**Information**

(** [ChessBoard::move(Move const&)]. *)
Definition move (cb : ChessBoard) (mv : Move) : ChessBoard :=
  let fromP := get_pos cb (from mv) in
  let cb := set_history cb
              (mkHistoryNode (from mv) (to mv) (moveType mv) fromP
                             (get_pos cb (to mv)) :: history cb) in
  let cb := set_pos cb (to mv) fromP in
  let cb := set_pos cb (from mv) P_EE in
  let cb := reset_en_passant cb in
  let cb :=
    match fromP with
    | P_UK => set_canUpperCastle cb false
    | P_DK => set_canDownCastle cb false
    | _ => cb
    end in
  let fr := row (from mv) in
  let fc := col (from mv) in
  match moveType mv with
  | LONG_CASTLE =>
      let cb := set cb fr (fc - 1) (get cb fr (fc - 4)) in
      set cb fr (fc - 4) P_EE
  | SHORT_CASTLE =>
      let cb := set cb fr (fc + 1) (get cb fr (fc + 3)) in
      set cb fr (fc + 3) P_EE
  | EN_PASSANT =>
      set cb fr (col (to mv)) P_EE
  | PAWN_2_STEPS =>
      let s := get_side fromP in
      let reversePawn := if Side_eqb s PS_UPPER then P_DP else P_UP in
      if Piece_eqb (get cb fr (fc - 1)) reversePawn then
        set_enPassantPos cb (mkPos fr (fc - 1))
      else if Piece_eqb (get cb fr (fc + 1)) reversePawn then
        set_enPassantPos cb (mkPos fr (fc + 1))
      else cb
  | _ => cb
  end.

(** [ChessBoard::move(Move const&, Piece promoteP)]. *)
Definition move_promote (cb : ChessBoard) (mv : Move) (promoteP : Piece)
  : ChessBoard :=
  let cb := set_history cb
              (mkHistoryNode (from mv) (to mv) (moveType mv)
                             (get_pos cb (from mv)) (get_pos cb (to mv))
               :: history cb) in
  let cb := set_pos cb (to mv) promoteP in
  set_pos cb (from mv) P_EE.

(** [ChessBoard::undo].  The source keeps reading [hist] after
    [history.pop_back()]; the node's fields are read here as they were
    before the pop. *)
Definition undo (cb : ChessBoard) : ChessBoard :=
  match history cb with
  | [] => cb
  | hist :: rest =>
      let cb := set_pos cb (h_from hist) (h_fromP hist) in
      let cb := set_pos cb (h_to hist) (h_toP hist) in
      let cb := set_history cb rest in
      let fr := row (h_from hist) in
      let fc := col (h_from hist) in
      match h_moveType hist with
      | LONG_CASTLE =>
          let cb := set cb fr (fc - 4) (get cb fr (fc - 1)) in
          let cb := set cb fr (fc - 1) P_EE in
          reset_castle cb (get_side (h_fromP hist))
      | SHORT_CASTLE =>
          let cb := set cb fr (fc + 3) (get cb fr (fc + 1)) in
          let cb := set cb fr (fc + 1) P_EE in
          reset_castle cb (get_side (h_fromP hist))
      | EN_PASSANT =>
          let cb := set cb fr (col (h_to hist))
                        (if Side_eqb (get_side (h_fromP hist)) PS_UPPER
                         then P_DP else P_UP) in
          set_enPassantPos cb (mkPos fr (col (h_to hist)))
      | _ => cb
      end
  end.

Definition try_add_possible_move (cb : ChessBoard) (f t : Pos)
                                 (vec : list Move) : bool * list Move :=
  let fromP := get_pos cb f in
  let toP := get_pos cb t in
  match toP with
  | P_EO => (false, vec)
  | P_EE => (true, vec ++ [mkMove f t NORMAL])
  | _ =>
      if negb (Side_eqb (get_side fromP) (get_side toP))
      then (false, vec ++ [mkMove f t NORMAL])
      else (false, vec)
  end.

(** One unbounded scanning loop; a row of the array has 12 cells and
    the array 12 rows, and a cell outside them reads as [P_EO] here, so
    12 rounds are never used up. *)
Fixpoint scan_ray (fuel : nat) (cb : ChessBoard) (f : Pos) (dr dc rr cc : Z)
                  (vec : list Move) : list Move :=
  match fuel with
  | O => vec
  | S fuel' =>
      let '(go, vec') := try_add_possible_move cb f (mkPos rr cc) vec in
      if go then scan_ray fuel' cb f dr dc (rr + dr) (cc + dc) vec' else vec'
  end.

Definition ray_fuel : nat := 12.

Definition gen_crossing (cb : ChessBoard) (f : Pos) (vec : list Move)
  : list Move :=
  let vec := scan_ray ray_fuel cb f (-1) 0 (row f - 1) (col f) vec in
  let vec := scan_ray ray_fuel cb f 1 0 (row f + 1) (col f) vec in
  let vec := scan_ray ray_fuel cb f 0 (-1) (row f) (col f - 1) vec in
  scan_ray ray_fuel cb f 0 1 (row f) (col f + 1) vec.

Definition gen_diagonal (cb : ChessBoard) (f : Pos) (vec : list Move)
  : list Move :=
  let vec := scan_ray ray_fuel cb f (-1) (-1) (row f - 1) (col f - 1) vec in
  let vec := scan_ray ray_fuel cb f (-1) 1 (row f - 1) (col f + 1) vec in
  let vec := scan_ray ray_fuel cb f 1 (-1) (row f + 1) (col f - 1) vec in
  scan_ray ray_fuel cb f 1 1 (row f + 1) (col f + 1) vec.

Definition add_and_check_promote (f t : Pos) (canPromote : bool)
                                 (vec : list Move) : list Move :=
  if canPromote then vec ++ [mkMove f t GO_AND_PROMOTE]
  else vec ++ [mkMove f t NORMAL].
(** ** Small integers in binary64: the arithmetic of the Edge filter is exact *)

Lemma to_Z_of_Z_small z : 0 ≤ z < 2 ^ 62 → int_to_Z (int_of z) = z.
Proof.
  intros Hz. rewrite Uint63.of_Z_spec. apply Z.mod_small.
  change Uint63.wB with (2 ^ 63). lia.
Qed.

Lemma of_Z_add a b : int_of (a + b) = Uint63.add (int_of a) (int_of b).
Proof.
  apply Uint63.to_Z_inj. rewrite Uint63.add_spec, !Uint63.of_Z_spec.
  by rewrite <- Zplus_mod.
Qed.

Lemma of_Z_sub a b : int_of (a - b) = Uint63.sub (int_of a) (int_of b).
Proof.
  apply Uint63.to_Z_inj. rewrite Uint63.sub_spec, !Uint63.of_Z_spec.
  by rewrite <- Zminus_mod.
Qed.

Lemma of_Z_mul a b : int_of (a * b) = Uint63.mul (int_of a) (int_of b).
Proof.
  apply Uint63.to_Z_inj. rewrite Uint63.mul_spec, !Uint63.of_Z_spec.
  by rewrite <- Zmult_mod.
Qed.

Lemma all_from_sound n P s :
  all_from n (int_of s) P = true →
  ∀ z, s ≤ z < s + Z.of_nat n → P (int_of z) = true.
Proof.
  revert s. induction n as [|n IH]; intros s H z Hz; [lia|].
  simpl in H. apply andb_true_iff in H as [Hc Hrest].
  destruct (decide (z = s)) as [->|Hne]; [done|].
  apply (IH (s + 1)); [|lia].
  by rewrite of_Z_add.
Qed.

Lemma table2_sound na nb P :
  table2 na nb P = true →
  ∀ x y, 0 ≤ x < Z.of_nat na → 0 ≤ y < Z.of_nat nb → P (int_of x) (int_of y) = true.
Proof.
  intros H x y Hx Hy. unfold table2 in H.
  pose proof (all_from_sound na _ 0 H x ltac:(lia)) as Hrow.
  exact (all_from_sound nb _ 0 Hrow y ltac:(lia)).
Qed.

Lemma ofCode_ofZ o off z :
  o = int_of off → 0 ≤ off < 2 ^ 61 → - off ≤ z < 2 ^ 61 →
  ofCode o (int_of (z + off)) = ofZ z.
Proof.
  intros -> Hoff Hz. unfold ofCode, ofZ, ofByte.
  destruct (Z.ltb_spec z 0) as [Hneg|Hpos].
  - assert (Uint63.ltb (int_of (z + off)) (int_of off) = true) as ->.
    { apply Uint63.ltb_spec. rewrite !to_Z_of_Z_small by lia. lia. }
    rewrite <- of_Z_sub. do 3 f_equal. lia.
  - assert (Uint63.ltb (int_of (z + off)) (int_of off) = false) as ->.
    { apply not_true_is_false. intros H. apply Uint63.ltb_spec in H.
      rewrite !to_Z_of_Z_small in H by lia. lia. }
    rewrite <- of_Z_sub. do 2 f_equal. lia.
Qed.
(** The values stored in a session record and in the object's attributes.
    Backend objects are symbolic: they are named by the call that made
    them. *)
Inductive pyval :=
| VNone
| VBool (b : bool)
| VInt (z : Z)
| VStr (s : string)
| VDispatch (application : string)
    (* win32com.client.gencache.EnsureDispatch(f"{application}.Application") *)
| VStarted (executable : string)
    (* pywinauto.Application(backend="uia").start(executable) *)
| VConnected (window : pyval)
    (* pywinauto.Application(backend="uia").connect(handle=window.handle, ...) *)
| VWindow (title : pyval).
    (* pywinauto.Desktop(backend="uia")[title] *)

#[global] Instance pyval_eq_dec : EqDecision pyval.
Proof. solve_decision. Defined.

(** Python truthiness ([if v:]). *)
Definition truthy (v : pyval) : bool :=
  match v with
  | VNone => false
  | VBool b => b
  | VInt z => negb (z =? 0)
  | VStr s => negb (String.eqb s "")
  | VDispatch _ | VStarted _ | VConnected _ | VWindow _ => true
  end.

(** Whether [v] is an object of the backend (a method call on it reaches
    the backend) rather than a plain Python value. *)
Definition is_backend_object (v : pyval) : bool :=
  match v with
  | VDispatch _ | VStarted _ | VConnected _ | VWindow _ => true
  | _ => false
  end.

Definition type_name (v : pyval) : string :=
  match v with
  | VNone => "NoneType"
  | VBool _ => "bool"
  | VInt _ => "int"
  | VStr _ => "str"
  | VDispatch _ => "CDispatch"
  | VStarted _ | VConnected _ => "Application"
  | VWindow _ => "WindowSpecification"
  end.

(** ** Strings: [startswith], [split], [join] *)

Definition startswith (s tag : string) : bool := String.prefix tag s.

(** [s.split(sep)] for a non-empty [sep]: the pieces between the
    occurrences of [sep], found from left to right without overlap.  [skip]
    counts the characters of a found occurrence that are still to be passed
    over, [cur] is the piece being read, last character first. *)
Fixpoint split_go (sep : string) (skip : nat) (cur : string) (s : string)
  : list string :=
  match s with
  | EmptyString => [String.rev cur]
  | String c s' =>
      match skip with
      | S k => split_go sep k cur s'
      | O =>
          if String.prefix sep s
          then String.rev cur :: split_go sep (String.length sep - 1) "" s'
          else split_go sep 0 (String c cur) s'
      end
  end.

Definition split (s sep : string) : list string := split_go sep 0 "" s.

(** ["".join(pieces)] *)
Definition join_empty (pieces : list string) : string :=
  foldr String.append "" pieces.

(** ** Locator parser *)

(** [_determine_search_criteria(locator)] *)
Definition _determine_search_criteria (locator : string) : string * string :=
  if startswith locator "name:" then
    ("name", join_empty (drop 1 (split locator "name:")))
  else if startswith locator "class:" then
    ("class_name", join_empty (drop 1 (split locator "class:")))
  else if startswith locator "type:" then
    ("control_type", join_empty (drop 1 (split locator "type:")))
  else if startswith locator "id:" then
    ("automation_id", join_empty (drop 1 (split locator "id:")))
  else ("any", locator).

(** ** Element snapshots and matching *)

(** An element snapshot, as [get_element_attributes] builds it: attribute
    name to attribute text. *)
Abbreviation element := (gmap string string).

**Prompt**
Your answer should consist of every line from the entries that holds "skip".

**Exercise answer**
    occurrences of [sep], found from left to right without overlap.  [skip]
Fixpoint split_go (sep : string) (skip : nat) (cur : string) (s : string)
      match skip with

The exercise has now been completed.